◆ **EXERCISE OBJECTIVE**: Output, word for word, every line from the start of the listing down to and including the line that contains "From S2P Require Import Prelude"; include nothing else.
┄┄┄┄┄┄┄┄┄┄┄┄┄┄┄┄┄┄┄┄
(* ===== verification/AcpiWitness.v ===== *)
(** * Firmware on a concrete machine

    A machine whose firmware puts its tables in page 9 satisfies the hypotheses
    of the theorems on the tables and on interrupt routing; the last section
    runs tables and requests that show their limits. *)
From S2P Require Import Prelude Pmm Page Vmm VmmWalk VmmMap VmmProps VmmCow VmmFree UserMem UserBytes MemWitness.
From S2P Require Import UserBytes Acpi AcpiProps AcpiInit Ioapic Apic.
Local Open Scope Z_scope.

Definition top_entry (i : Z) : Prop := i = 511.

Fixpoint put8 (a : Z) (l : list Z) (m : gmap Z Z) : gmap Z Z :=
  match l with [] => m | b :: l => put8 (a + 1) l (wr8 m a b) end.

Definition board_entries : list madt_entry :=
  [LocalApic 0 0 1; LocalApic 1 1 1; LocalApic 2 2 0; IoApic 2 0xFEC00000 0; SourceOverride 0 0 2 0; SourceOverride 0 9 9 15;
   LapicNmi 255 5 1; OtherEntry 9 [7; 7]].

Definition board : firmware :=
  Firmware 0x9000 [28; 83; 69; 69; 68; 79; 83] 2 0 36 0x9100 [75; 0; 0; 0] [88; 83; 68; 84] ([1; 91] ++ replicate 26 0)
    [(0, []); (0x9300, [70; 65; 67; 80] ++ replicate 32 0)] 0x9200 [] ([1; 67] ++ replicate 26 0) 0xFEE00000 1 board_entries.

(** A root table without entries, and the tables in page 9. *)
Definition board_mem : gmap Z Z :=
  put8 0x9000 (rsdp_bytes board) (put8 0x9100 (root_bytes board) (put8 0x9200 (madt_bytes board)
    (put8 0x9300 ([70; 65; 67; 80] ++ replicate 32 0) ∅))).

Definition board_machine : kmem := Kmem pmm_64 (PageRefs (Some ∅) 64) board_mem 0x2000.

Lemma board_empty i : idx_ok i → top_entry i → ent (k_mem board_machine) 0x2000 i = 0.
Proof. intros _ ->. vm_compute. reflexivity. Qed.

Lemma board_space : space_wf top_entry 0x2000 board_machine.
Proof.
  apply space_wf_empty; [exact pmm_64_wf|cbn; lia|exact machine_root_used|]. intros i Hi Ht. by rewrite board_empty.
Qed.

Lemma board_reserved x : x / 4096 = 9 → reserved top_entry 0x2000 board_machine x.
Proof.
  intros Hx. split.
  - intros (p & t & i & (Hp & Hi & Ht) & Hw & ->). destruct p as [|j p].
    + injection Hw as <-. unfold idx_ok in Hi. zdm.
    + destruct Hp as (Hf & _ & Hj). rewrite empty_walk with (I := top_entry) in Hw; [done|exact board_empty|by inversion Hf|done].
  - rewrite Hx. intros [_ H]%elem_of_free_set. vm_compute in H. discriminate H.
Qed.

Lemma board_holds a l :
  0x9000 ≤ a → a + Z.of_nat (length l) ≤ 0xA000 →
  forallb (λ i, rd8 board_mem (a + Z.of_nat i) =? nth i l 0) (seq 0 (length l)) = true → holds top_entry 0x2000 board_machine a l.
Proof.
  intros Ha Hl Hall i b E. apply lookup_lt_Some in E as Hi. split; [|apply board_reserved; zdm].
  rewrite forallb_forall in Hall. specialize (Hall i ltac:(apply in_seq; lia)). apply Z.eqb_eq in Hall. cbn [k_mem board_machine].
  by rewrite Hall, (nth_lookup_Some _ _ _ _ E).
Qed.

Lemma board_in : fw_in board top_entry 0x2000 board_machine.
Proof.
  split.
  - apply board_holds; [cbn; lia|vm_compute; discriminate|vm_compute; reflexivity].
  - apply board_holds; [cbn; lia|vm_compute; discriminate|vm_compute; reflexivity].
  - apply board_holds; [cbn; lia|vm_compute; discriminate|vm_compute; reflexivity].
  - constructor; [by left|]. constructor; [right|constructor]. split_and!; [lia|lia| |done|discriminate].
    apply board_holds; [lia|vm_compute; discriminate|vm_compute; reflexivity].
Qed.

Lemma board_wf : fw_wf board.
Proof.
  split; [done|vm_compute; intuition discriminate| |repeat (constructor; [vm_compute; intuition discriminate|]); constructor|vm_compute; split; reflexivity
    |vm_compute; intuition discriminate|vm_compute; intuition discriminate].
  repeat (constructor; [vm_compute; intuition discriminate|]); constructor.
Qed.

Lemma board_room : acpi_wf top_entry 0x2000 (fw_pages board) acpi_boot board_machine.
Proof. split; [exact board_space|done|vm_compute; intuition discriminate|vm_compute; intuition discriminate|vm_compute; discriminate]. Qed.

Lemma acpi_init_finds_controllers_witness :
  ∃ s' k', acpi_init 0x9000 acpi_boot board_machine = Some (0, s', k') ∧ cpu_count (acpi_data s') = 2 ∧
    io_apic_address (acpi_data s') = 0xFEC00000 ∧ overrides (acpi_data s') !! 1 = Some (IrqOverride 9 9 15).
Proof.
  destruct (acpi_init_finds_controllers board top_entry 0x2000 eq_refl board_wf board_machine board_in board_room) as (s' & k' & E & Hd & _).
  exists s', k'. split; [exact E|]. split; [rewrite (ds_cpu_count _ _ _ _ Hd); reflexivity|]. split.
  - exact (f_equal (λ x, x.1.1) (ds_io_apic _ _ _ _ Hd)).
  - apply (ds_overrides _ _ _ _ Hd 1%nat); [reflexivity|lia].
Defined.

Lemma readable_check k a n : forallb (λ i, match vbyte k (a + i) with Some _ => true | None => false end) (seqZ 0 n) = true → readable k a (a + n).
Proof.
  intros H va Hva. rewrite forallb_forall in H. specialize (H (va - a) ltac:(apply list_elem_of_In, elem_of_seqZ; lia)).
  replace (a + (va - a)) with va in H by lia. destruct (vbyte k va) as [x|]; [by exists x|done].
Qed.

(** The machine with the table of interrupt controllers mapped. *)
Definition board_mapped : kmem := (acpi_map_region 0x9200 4096 acpi_boot board_machine).2.
Definition board_madt : Z := 0xFFFFFFFE00000200.

Lemma parse_madt_ends_witness :
  ∃ i', parse_madt board_mapped board_madt (acpi_data acpi_boot) = Some i' ∧ info_wf i'.
Proof.
  destruct (parse_madt_ends board_mapped board_madt (acpi_data acpi_boot) 110) as (i' & lapic & flags & E & Hi & _).
  - vm_compute. intuition discriminate.
  - vm_compute. reflexivity.
  - apply readable_check. vm_compute. reflexivity.
  - exact (readable_check board_mapped board_madt 121 ltac:(vm_compute; reflexivity)).
  - exists i'. split; [exact E|exact Hi].
Defined.

(** A controller of 24 pins. *)
Definition chip : ioapic := Ioapic 0 (wr ∅ IOAPIC_VER 0x170011) 0 0.

Definition board_info : acpi_info := foldl apply_entry (set_pic 0xFEE00000 (Z.land 1 1) (acpi_data acpi_boot)) board_entries.


(** Every access takes two clocks, and the local timer ticks fifty times per
    clock, 59 MHz. *)
Definition bus_idle : hw := Hw 0 0 (Pit 0 0 None None false) (Pic 0 8 4 0xB8) (Pic 0 0x70 2 0x8F) ∅ 0.

Lemma apic_init_calibrates_witness :
  ∃ k' handlers' a' h', apic_init (λ _, 2) (λ _ t, 50 * t) (Z.to_nat 11932) 0xFEE00000 true board_machine ∅ (Apic 0 0 0) bus_idle = Some (k', handlers', a', h') ∧
    596550 ≤ timer_initial_count a' ≤ 597650 ∧ pic_mask (master h') = 0xFF ∧ handlers' !! 32 = Some true.
Proof.
  destruct (apic_init_calibrates (λ _, 2) (λ _ t, 50 * t) 2 ltac:(intros i; cbv beta; lia) top_entry 0x2000 eq_refl (Z.to_nat 11932) 0xFEE00000 true board_machine ∅
    (Apic 0 0 0) bus_idle board_space eq_refl ltac:(apply (bool_decide_unpack _); vm_compute; exact I) ltac:(lia) ltac:(lia)
    ltac:(intros t Ht; change (2 ^ 32 / 100) with 42949672; lia)) as (k' & hs & a' & h' & t & E & _ & _ & Ht & En & Hr).
  rewrite decide_False in Hr by lia. destruct Hr as (-> & _ & Hr). exists k', (<[IRQ_TIMER := true]> ∅), a', h'.
  split; [exact E|]. split; [rewrite En; lia|]. split; [apply Hr|]. reflexivity.
Defined.

(** ** Limits *)

(** The length of the root pointer is believed: a length beyond the mapped page
    makes the checksum fault. *)
Example rsdp_length_faults :
  acpi_init 0x9000 acpi_boot (set_mem (put8 0x9014 (le 4 5000) board_mem) board_machine) = None.
Proof. vm_compute. reflexivity. Qed.

(** An entry of two bytes in the last bytes of a page is read beyond it. *)
Definition short_madt : list Z := sig_APIC ++ le 4 46 ++ replicate 28 0 ++ le 4 0 ++ le 4 0 ++ [5; 2].

Example last_entry_faults :
  let '(v, _, k) := acpi_map_region 0x9FD2 46 acpi_boot (set_mem (put8 0x9FD2 short_madt board_mem) board_machine) in
  vload 4 k (v + 4) = Some 46 ∧ parse_madt k v (acpi_data acpi_boot) = None.
Proof. vm_compute. split; reflexivity. Qed.

(** Masking takes the interrupt number for a pin: the pin that interrupt 0 was
    routed to stays live. *)
Definition live_chip : ioapic := Ioapic 0 (wr ∅ IOAPIC_VER 0x170011) ioapic_virt 23.

Example mask_misses_override :
  match exec_irqs board_info [Route 0 32 0; Mask 0] live_chip with
  | Some d => (pin_masked (pins d 0), pin_masked (pins d 2))
  | None => (false, true)
  end = (true, false).
Proof. vm_compute. reflexivity. Qed.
┄┄┄┄┄┄┄┄┄┄┄┄┄┄┄┄┄┄┄┄
◆ **ANSWER**:
(* ===== verification/AcpiWitness.v ===== *)
(** * Firmware on a concrete machine

    A machine whose firmware puts its tables in page 9 satisfies the hypotheses
    of the theorems on the tables and on interrupt routing; the last section
    runs tables and requests that show their limits. *)
From S2P Require Import Prelude Pmm Page Vmm VmmWalk VmmMap VmmProps VmmCow VmmFree UserMem UserBytes MemWitness.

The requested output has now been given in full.